Gold is off to its best start to the year since 1980, according to Bloomberg data. The most recent surge in bullion comes as crude oil prices touched a record $100 a barrel last week, the U.S. dollar struggles against other major global currencies, and ongoing geopolitical tensions between the United States and Iran, among others.
Buying of bullion was also boosted by the launch of the Shanghai gold futures contract, traders and gold analysts said. A growing middle class across China and India has increased demand for gold at a time when companies are struggling to increase output.
“Markets are betting on big demand for gold coming out of Chinese investors, having seen what they are capable of in the stock market,” said Stewart Hall, strategist at HSBC Securities (Canada).
Lending more support, an editorial comment published Tuesday in the Financial Times described gold's recent popularity as a return to its traditional status as a safe haven and urged investors to think of bullion not as a commodity, but as another currency.
Gold has been strong not only in U.S. dollar terms, but also when counted in euros, in Canadian, Australian and New Zealand dollars, and in the Chinese renminbi, said Dennis Gartman, an influential U.S. trader who writes the The Gartman Letter.
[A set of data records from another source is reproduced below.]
Lemma counters_match_registries_when_well_used_witness :
  run_well_used well_used_calls (fresh_world demo_app two_unregistered_channels)
  = Some world_after_well_used_calls
  ∧ Z.of_nat (size (connections (application world_after_well_used_calls))) < 2 ^ 63
  ∧ Z.of_nat (size (channels (application world_after_well_used_calls))) < 2 ^ 63
  ∧ counters_match (application world_after_well_used_calls)
  ∧ TotalConnections (application world_after_well_used_calls) = 1
  ∧ TotalChannels (application world_after_well_used_calls) = 1
  ∧ TotalPresenceChannels (application world_after_well_used_calls) = 1.
Proof.
  assert (H1 : run_well_used well_used_calls (fresh_world demo_app two_unregistered_channels)
               = Some world_after_well_used_calls) by (vm_compute; reflexivity).
  assert (H2 : Z.of_nat (size (connections (application world_after_well_used_calls)))
               < 2 ^ 63) by (vm_compute; reflexivity).
  assert (H3 : Z.of_nat (size (channels (application world_after_well_used_calls)))
               < 2 ^ 63) by (vm_compute; reflexivity).
  split; [exact H1|]. split; [exact H2|]. split; [exact H3|].
  split.
  - exact (proj2 (counters_match_registries_when_well_used
                    "demo" "1" "key" "secret" false true true true "http://hooks"
                    two_unregistered_channels well_used_calls
                    world_after_well_used_calls H1 H2 H3)).
  - by_evaluation.
Defined.

(** C2, as stated, fails: connecting the same socket identifier twice is
    a sequence of Connect calls from a fresh Application, and it leaves
    TotalConnections at 2 with one connection registered. *)
Lemma duplicate_Connect_breaks_counters :
  ∃ w,
    run [OpConnect sock1; OpConnect sock1'] (fresh_world demo_app ∅) = Some (tt, w)
    ∧ TotalConnections (application w) = 2
    ∧ size (connections (application w)) = 1%nat
    ∧ ¬ counters_match (application w).
Proof.
  eexists. split; [vm_compute; reflexivity|].
  split; [vm_compute; reflexivity|]. split; [vm_compute; reflexivity|].
  intros [Hconn _]. vm_compute in Hconn. discriminate.
Qed.

(** The same drift through the channel registry: adding a second object
    under an identifier already registered, or removing an object whose
    identifier is not registered. *)
Example unguarded_channel_calls_break_counters :
  (∃ w, run [OpAddChannel 0%nat; OpAddChannel 1%nat]
            (fresh_world demo_app {[ 0%nat := channel.New "lobby" [];
                                     1%nat := channel.New "lobby" [] ]}) = Some (tt, w)
        ∧ TotalChannels (application w) = 2
        ∧ size (channels (application w)) = 1%nat)
  ∧ (∃ w, run [OpRemoveChannel 0%nat] world_with_stray_channel = Some (tt, w)
          ∧ TotalChannels (application w) = -1
          ∧ size (channels (application w)) = 0%nat).
Proof. split; eexists; by_evaluation. Qed.

(** ** Disconnect and the channel registry *)

(** [Disconnect] never changes the channel registry or a channel counter:
    it reaches the channel objects through [c.Unsubscribe], not through
    [Application.Unsubscribe] or [RemoveChannel]. *)
Lemma Disconnect_keeps_channel_registry socketID w w' :
  Disconnect socketID w = Some (tt, w') →
  channels (application w') = channels (application w)
  ∧ TotalChannels (application w') = TotalChannels (application w).
Proof.
  intros Hrun%Disconnect_application. rewrite Hrun.
  destruct (connections (application w) !! socketID) as [conn|]; [|auto].
  destruct (bool_decide _); [|auto]. cbn. split; [reflexivity|].
  unfold TotalChannels. cbn. by rewrite expvar_Get_Add_ne.
Qed.

(** C1 at the failing input: after connect ["sock-1"], find or create
    ["presence-room"] and subscribe ["sock-1"] to it, [Disconnect "sock-1"]
    unregisters the connection and takes it off the roster of the channel,
    which is left empty (MemberRemoved and Vacated are triggered); but the
    channel stays in the registry: [FindChannelByChannelID] still returns
    it, without error, and TotalChannels is still 1. *)
Theorem Disconnect_leaves_vacated_channel_registered :
  ∃ w',
    Disconnect "sock-1" world_subscribed = Some (tt, w')
    ∧ FindConnection "sock-1" w' = Some (Fail "connection not found", w')
    ∧ TotalConnections (application w') = 0
    ∧ c_IsSubscribed 0%nat sock1 w' = Some (false, w')
    ∧ c_IsOccupied 0%nat w' = Some (false, w')
    ∧ dispatched w'
      = dispatched world_subscribed
          ++ [mkWebhook member_removed 0%nat
                        (Some (channel.mkSubscription sock1 0%nat "{user_id:u1}"));
              mkWebhook channel_vacated 0%nat None]
    ∧ FindChannelByChannelID "presence-room" w' = Some (Ok 0%nat, w')
    ∧ TotalChannels (application w') = 1
    ∧ TotalPresenceChannels (application w') = 1.
Proof. eexists. by_evaluation. Qed.

(** The part of C1 that the code does: [Disconnect] of a registered
    connection returns, takes the connection off the roster of every
    registered channel, unregisters it, and leaves the channel registry
    as it was, vacated channels included. *)

Lemma channel_Unsubscribe_unsubscribes self ch conn :
  channel.IsSubscribed (channel.after (channel.Unsubscribe self ch conn)) conn = false.
Proof.
  unfold channel.Unsubscribe, channel.IsSubscribed.
  destruct (channel.Subscriptions ch !! connection.SocketID conn) eqn:Hs; cbn.
  - rewrite lookup_delete_eq. apply bool_decide_eq_false. by intros [? ?].
  - rewrite Hs. apply bool_decide_eq_false. by intros [? ?].
Qed.

Lemma stays_off_refl conn w : stays_off conn w w.
Proof. intros c ch Hc. eauto. Qed.

Lemma stays_off_trans conn w1 w2 w3 :
  stays_off conn w1 w2 → stays_off conn w2 w3 → stays_off conn w1 w3.
Proof.
  intros H12 H23 c ch Hc.
  destruct (H12 c ch Hc) as (ch2 & Hc2 & Hoff2).
  destruct (H23 c ch2 Hc2) as (ch3 & Hc3 & Hoff3).
  exists ch3. split; [exact Hc3 | auto].
Qed.

Lemma Disconnect_unsubscribe_off conn entry ch w :
  objects w !! entry.2 = Some ch →
  ∃ w',
    Disconnect_unsubscribe conn entry w = Some (tt, w')
    ∧ application w' = application w
    ∧ stays_off conn w w'
    ∧ ∃ ch', objects w' !! entry.2 = Some ch' ∧ channel.IsSubscribed ch' conn = false.
Proof.
  intros Hc. rewrite (Disconnect_unsubscribe_spec conn entry ch w Hc).
  eexists. split; [reflexivity|].
  destruct (channel.IsSubscribed ch conn) eqn:Hsub; cbn.
  - split; [reflexivity|]. split.
    + intros c' ch' Hc'. cbn [objects].
      destruct (decide (c' = entry.2)) as [->|Hne].
      * rewrite lookup_insert_eq. eexists. split; [reflexivity|].
        intros _. apply channel_Unsubscribe_unsubscribes.
      * rewrite lookup_insert_ne by congruence. eauto.
    + rewrite lookup_insert_eq. eexists. split; [reflexivity|].
      apply channel_Unsubscribe_unsubscribes.
  - split; [reflexivity|]. split; [apply stays_off_refl|]. eauto.
Qed.

Lemma Disconnect_loop_off conn entries w :
  (∀ e, e ∈ entries → is_Some (objects w !! e.2)) →
  ∃ w',
    for_range entries (Disconnect_unsubscribe conn) w = Some (tt, w')
    ∧ application w' = application w
    ∧ stays_off conn w w'
    ∧ ∀ e, e ∈ entries →
           ∃ ch', objects w' !! e.2 = Some ch' ∧ channel.IsSubscribed ch' conn = false.
Proof.
  revert w. induction entries as [|e entries IH]; intros w Hvalid.
  - exists w. split; [reflexivity|]. split; [reflexivity|].
    split; [apply stays_off_refl|]. intros e He. by apply elem_of_nil in He.
  - destruct (Hvalid e ltac:(apply list_elem_of_here)) as [ch Hc].
    destruct (Disconnect_unsubscribe_off conn e ch w Hc)
      as (w1 & Hstep & Happ1 & Hoff1 & ch1 & Hc1 & Hsub1).
    destruct (IH w1) as (w' & Hrest & Happ' & Hoff' & Hall).
    { intros e' He'.
      destruct (Hvalid e' ltac:(by apply list_elem_of_further)) as [ch' Hc'].
      destruct (Hoff1 _ _ Hc') as (ch'' & Hc'' & _). eauto. }
    exists w'. split; [|split; [|split]].
    + cbn [for_range]. unfold bind. by rewrite Hstep.
    + congruence.
    + by apply (stays_off_trans conn w w1 w').
    + intros e' [->|He']%elem_of_cons; [|by apply Hall].
      destruct (Hoff' _ _ Hc1) as (ch' & Hc' & Hkeep). eauto.
Qed.

Lemma Disconnect_unsubscribes_everywhere socketID conn w :
  connections (application w) !! socketID = Some conn →
  connection.SocketID conn = socketID →
  (∀ k c, channels (application w) !! k = Some c → is_Some (objects w !! c)) →
  ∃ w',
    Disconnect socketID w = Some (tt, w')
    ∧ connections (application w') = delete socketID (connections (application w))
    ∧ channels (application w') = channels (application w)
    ∧ ∀ k c, channels (application w) !! k = Some c →
             ∃ ch', objects w' !! c = Some ch' ∧ channel.IsSubscribed ch' conn = false.
Proof.
  intros Hconn Hid Hvalid.
  set (w0 := mkWorld (application w) (objects w)
                     (logged w ++ [glog.Infof "disconnecting socket %+v" [socketID]])
                     (dispatched w)).
  destruct (Disconnect_loop_off conn (map_to_list (channels (application w))) w0)
    as (w1 & Hloop & Happ & _ & Hall).
  { intros [k c] He. apply elem_of_map_to_list in He. by apply (Hvalid k c). }
  unfold Disconnect, bind, FindConnection, bind, gets, log_Infof, modify. cbn.
  rewrite Hconn. cbn. fold w0. rewrite Hloop, Happ. cbn [application w0].
  rewrite Hid, Hconn.
  rewrite bool_decide_eq_true_2 by eauto. cbn.
  eexists. split; [reflexivity|]. cbn. rewrite Happ. cbn.
  split; [reflexivity|]. split; [reflexivity|].
  intros k c Hk. apply (Hall (k, c)). by apply elem_of_map_to_list.
Qed.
“This, we believe, is proof that gold has become the world's third major reservable currency,” he said. “That has been, and likely shall continue to be, the major thesis driving our long-standing bullishness of gold.”
Andrew Montano, director of precious metals at Scotia Mocatta in Toronto, said stagflation, a dreaded combination of stagnant economic growth and rampant inflation, is a current concern. Stagflation was a factor in the 1980s, when gold rose to its previous record highs.
“We are also seeing a flight to quality starting to emerge,” Mr. Montano said. “The perception of what quality is in the market changes from time to time and right now, gold is being seen as quality.”
Analysts said exchange-traded funds, already major gold owners, are boosting their bullion holdings early in 2008. “Some of the momentum hedge investors are also looking at their portfolios, which have been badly mauled by the credit problems, and they are adding assets with momentum,” Mr. Ing said.
Canadian gold producers are riding the rally higher as well. Gold companies on the TSX global gold sub-index surged 3.8 per cent Tuesday even as North American stock markets tumbled, with Kinross Gold jumping 5 per cent, Barrick Gold Corp. rising 4 per cent and Iamgold Corp. rising 6.4 per cent.
Goldcorp Inc. stock added 2 per cent after it said its gold production increased 35 per cent in 2007 to 2.29 million ounces — the high end of its forecast. “Goldcorp ended the year with its highest quarterly gold production ever,” chief executive officer Kevin McArthur said. The company also forecast that production would rise by 14 per cent this year.
The move towards $900 an ounce bodes well for Canada's gold producers, which as a sector underperformed last year's 31 per cent gold price surge because of modest growth in production and a lack of profitability, Mr. Ing said.
“Under a different pricing metric, with gold at $850 an ounce, some of these gold miners will be exceedingly profitable and their reserves will be upgraded,” he said. “The story of 2008 will be very much that of gold stocks outperforming bullion.”